Melihat Mo Wuji muncul, Lin Gu menyimpan peralatan abadi itu dan bertanya, “Saudara Mo, ada susunan transfer ke Kota Abadi Yong Ying di sini. Haruskah kita mengumpulkan beberapa berita dari Kota Abadi Long Sun, atau langsung menuju Kota Abadi Yong Ying?”
 
Mo Wuji tanpa ragu berkata, “Tentu saja, pertama-tama kita akan pergi ke Kota Abadi Yong Ying.
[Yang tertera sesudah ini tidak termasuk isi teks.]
(** [int(g)] of a group: [int(None)] is a [TypeError]. *)
Definition int_of (t : option (list ascii)) : result Z :=
  match t with
  | Some u => Str.int u
  | None => Raise TypeError
  end.

(** The body of the loop over [time_patterns] at a match: the hour, the
    minute and the period read from [groups]. *)
Definition read_groups (groups : list (option (list ascii)))
  : result (Z * Z * option (list ascii)) :=
  hour <- int_of (nth 0 groups None) ;;
  if Nat.eqb (List.length groups) 3 then
    (* patterns with hour, minute, period *)
    minute <- (if truthy (nth 1 groups None) && isdigit_of (nth 1 groups None)
               then int_of (nth 1 groups None) else Return 0) ;;
    let period :=
      if truthy (nth 2 groups None) then nth 2 groups None else None in
    Return (hour, minute, period)
  else if Nat.eqb (List.length groups) 2 then
    (* hour and period only *)
    if is_str "am" (nth 1 groups None) || is_str "pm" (nth 1 groups None)
    then Return (hour, 0, nth 1 groups None)
    else if truthy (nth 1 groups None) && isdigit_of (nth 1 groups None)
    then minute <- int_of (nth 1 groups None) ;; Return (hour, minute, None)
    else Return (hour, 0, None)
  else Return (hour, 0, None).

(** The loop over [time_patterns]: the first pattern found in the text
    decides; [None] when [hour] is still [None] after the loop. *)
Fixpoint find_time (patterns : list regex) (text : list ascii)
  : result (option (Z * Z * option (list ascii))) :=
  match patterns with
  | [] => Return None
  | pattern :: rest =>
      match search pattern text with
      | Some m => t <- read_groups (groups pattern m) ;; Return (Some t)
      | None => find_time rest text
      end
  end.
Kompetisi alkimia hanya tinggal beberapa bulan lagi, tetapi kita masih belum tahu bagaimana cara kita bisa ikut serta dalam kompetisi tersebut.”
 
“Baiklah, kalau begitu kita akan segera pergi ke susunan transfer dan menuju Kota Abadi Yong Ying,” kata Lin Gu dengan cepat.
 
Di matanya, selama Mo Wuji adalah kultivator dari Domain Abadi Yong Ying, maka akan sangat mudah untuk ikut serta dalam kompetisi tersebut.